What this task involves>
Every line of the material that includes the word "length" is to be shown.

Records provided>
==================================================

(* ===== verification/SortOptions.v ===== *)
(** * Preference options of format selection ([internal/format/options.go])

    The options of the planner, the syntax of a user's sort field
    ([+FIELD], [FIELD:LIMIT], [FIELD~LIMIT]), the validation of the options and
    the ranks that an option gives to a format. *)
From S2P Require Import Prelude GoStrings Headers Runes Value FilterNumber Filter Float64 Regex SortSettings.

#[local] Open Scope Z_scope.

Definition maxSortFields : nat := 32.

Definition fieldPattern : bytes := lit "^[A-Za-z_][A-Za-z0-9_]*$".
Definition formatIDPattern : bytes := lit "^[A-Za-z0-9][A-Za-z0-9_.-]*$".

Record SortField := mkSortField {
  so_Field : bytes;
  so_Descending : bool;
  so_Closest : bool;
  so_Limit : option float64;
  so_LimitText : bytes;
  so_CombinedLimit : bytes
}.
#[global] Instance SortField_eta : Eta SortField := fun r =>
  mkSortField (so_Field r) (so_Descending r) (so_Closest r) (so_Limit r) (so_LimitText r) (so_CombinedLimit r).

Record Options := mkOptions {
  Sort : list SortField;
  SortForce : bool;
  PreferFreeFormats : bool;
  PreferExtensions : list bytes;
  AllowDRM : bool;
  AllowMultipleVideoStreams : bool;
  AllowMultipleAudioStreams : bool
}.

(** the zero value of [Options] *)
Definition zeroOptions : Options := mkOptions [] false false [] false false false.

(** ** Numbers with a decimal unit *)

Definition unit_of (c : byte) : option Z :=
  if lower_is "k" c then Some (10 ^ 3)
  else if lower_is "m" c then Some (10 ^ 6)
  else if lower_is "g" c then Some (10 ^ 9)
  else if lower_is "t" c then Some (10 ^ 12)
  else None.

Definition parseBoundedNumber (input : bytes) : option float64 :=
  if bool_decide (input = []) || (64 <? length input)%nat then None
  else
    let '(multiplier, body) :=
      match last input with
      | Some c => match unit_of c with
                  | Some m => (m, take (length input - 1) input)
                  | None => (1, input)
                  end
      | None => (1, input)
      end in
    match ParseFloat body with
    | Some parsed => Some (f64_mul parsed (f64_of_Z multiplier))
    | None => None
    end.

(** ** Sort fields *)

Section Fields.
Context {UT : RuneTables} {LT : UnicodeTables}.

(** the conversions whose limit may be a text *)
Definition textual (c : convert) : bool :=
  match c with ConvertOrder | ConvertString | ConvertFloatString => true | _ => false end.

(** the limit of a field, behind its separator *)
Definition parse_limit (field : SortField) (rawLimit : bytes) : res SortField :=
  if bool_decide (rawLimit = []) || (64 <? length rawLimit)%nat then Err ErrInvalidPreference
  else if existsb (any_of ":~") rawLimit then Ok (field <| so_CombinedLimit := rawLimit |>)
  else match parseBoundedNumber rawLimit with
       | Some limit => Ok (field <| so_Limit := Some limit |>)
       | None =>
           match lookupFieldSetting (so_Field field) with
           | None => Ok (field <| so_LimitText := rawLimit |>)
           | Some (s, _) =>
               if bool_decide (sf_typ s = fieldTypeCombined) then Ok (field <| so_CombinedLimit := rawLimit |>)
               else if negb (textual (sf_convert s)) then Err ErrInvalidPreference
               else Ok (field <| so_LimitText := rawLimit |>)
           end
       end.

Definition ParseSortField (input0 : bytes) : res SortField :=
  let input := TrimSpace input0 in
  if bool_decide (input = []) || (256 <? length input)%nat then Err ErrInvalidPreference
  else
    let descending := HasPrefix input (lit "+") in
    let input := if descending then drop 1 input else input in
    let field := mkSortField [] descending false None [] [] in
    match cut_at (any_of ":~") input with
    | (name, Some (separator :: rawLimit)) =>
        let field := field <| so_Closest := is_byte "~" separator |> <| so_Field := ToLower name |> in
        if negb (MatchString fieldPattern (so_Field field)) then Err ErrInvalidPreference
        else
          field ← parse_limit field rawLimit;
          if bool_decide (is_Some (so_Limit field)) && negb (MatchString fieldPattern name)
          then Err ErrInvalidPreference
          else Ok field
    | _ =>
        if negb (MatchString fieldPattern input) then Err ErrInvalidPreference
        else Ok (field <| so_Field := ToLower input |>)
    end.

Fixpoint parse_fields (inputs : list bytes) : res (list SortField) :=
  match inputs with
  | [] => Ok []
  | i :: rest => f ← ParseSortField i; fs ← parse_fields rest; Ok (f :: fs)
  end.

Definition ParseSortFields (inputs : list bytes) : res (list SortField) :=
  if (maxSortFields <? length inputs)%nat then Err ErrInvalidPreference else parse_fields inputs.

(** ** Validation *)

Definition sort_field_valid (item : SortField) : bool :=
  MatchString fieldPattern (so_Field item) &&
  match so_Limit item with Some l => f64_finite l | None => true end.

Definition extension_valid (extension : bytes) : bool :=
  (1 <=? length extension)%nat && (length extension <=? 16)%nat && MatchString formatIDPattern extension.

Definition Options_validate (options : Options) : res unit :=
  let extensions := map ToLower (PreferExtensions options) in
  if (maxSortFields <? length (Sort options))%nat || (maxSortFields <? length (PreferExtensions options))%nat
  then Err ErrInvalidPreference
  else if negb (forallb sort_field_valid (Sort options)) then Err ErrInvalidPreference
  else if negb (forallb extension_valid extensions) then Err ErrInvalidPreference
  else if negb (bool_decide (NoDup extensions)) then Err ErrInvalidPreference
  else Ok tt.

End Fields.

(** ** Ranks of a format *)

(** a format is DRM-protected when [has_drm] is true, a text other than
    [maybe], or a number that is not zero *)
Definition isDRM (object : Object) : bool :=
  match Lookup object (lit "has_drm") with
  | VBool drm => drm
  | VString text => negb (bool_decide (text = [])) && negb (bool_decide (text = lit "maybe"))
  | VInt integer => negb (integer =? 0)
  | VFloat floating => negb (f64_eq floating f64_zero)
  | _ => false
  end.

(** the case tables of strings that are not ASCII *)
Class CaseTables := {
  unicode_upper : bytes -> bytes;
  unicode_fold : bytes -> bytes -> bool
}.

Section Case.
Context {CT : CaseTables}.

Definition ToUpper (s : bytes) : bytes := if isASCII s then map upper_byte s else unicode_upper s.

Definition EqualFold (s t : bytes) : bool :=
  if isASCII s && isASCII t then bool_decide (map lower_byte s = map lower_byte t) else unicode_fold s t.

(** the first preference that is the extension of the format, from the end *)
Fixpoint rank_loop (ext : bytes) (preferences : list bytes) : Z :=
  match preferences with
  | [] => 0
  | p :: ps => if EqualFold ext p then zlen preferences else rank_loop ext ps
  end.

Definition extensionRank (object : Object) (preferences : list bytes) : Z :=
  rank_loop (default [] (StringValue (Lookup object (lit "ext")))) preferences.

End Case.

Example parse_sort_field :
  let UT := {| letter_table := fun _ => false; digit_table := fun _ => false;
               number_table := fun _ => false; mark_table := fun _ => false |} in
  let LT := {| unicode_lower := id |} in
  map (fun s => ParseSortField (lit s)) ["+res:720"; "vcodec:vp9"; "ext:mp4:m4a"; "size~50M"; "fps:x"]%string =
  [Ok (mkSortField (lit "res") true false (Some (f64_of_Z 720)) [] []);
   Ok (mkSortField (lit "vcodec") false false None (lit "vp9") []);
   Ok (mkSortField (lit "ext") false false None [] (lit "mp4:m4a"));
   Ok (mkSortField (lit "size") false true (Some (f64_of_Z 50000000)) [] []);
   Err ErrInvalidPreference].
Proof. vm_compute. reflexivity. Qed.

==================================================

Written solution>
  if bool_decide (input = []) || (64 <? length input)%nat then None
                  | Some m => (m, take (length input - 1) input)
  if bool_decide (rawLimit = []) || (64 <? length rawLimit)%nat then Err ErrInvalidPreference
  if bool_decide (input = []) || (256 <? length input)%nat then Err ErrInvalidPreference
  if (maxSortFields <? length inputs)%nat then Err ErrInvalidPreference else parse_fields inputs.
  (1 <=? length extension)%nat && (length extension <=? 16)%nat && MatchString formatIDPattern extension.
  if (maxSortFields <? length (Sort options))%nat || (maxSortFields <? length (PreferExtensions options))%nat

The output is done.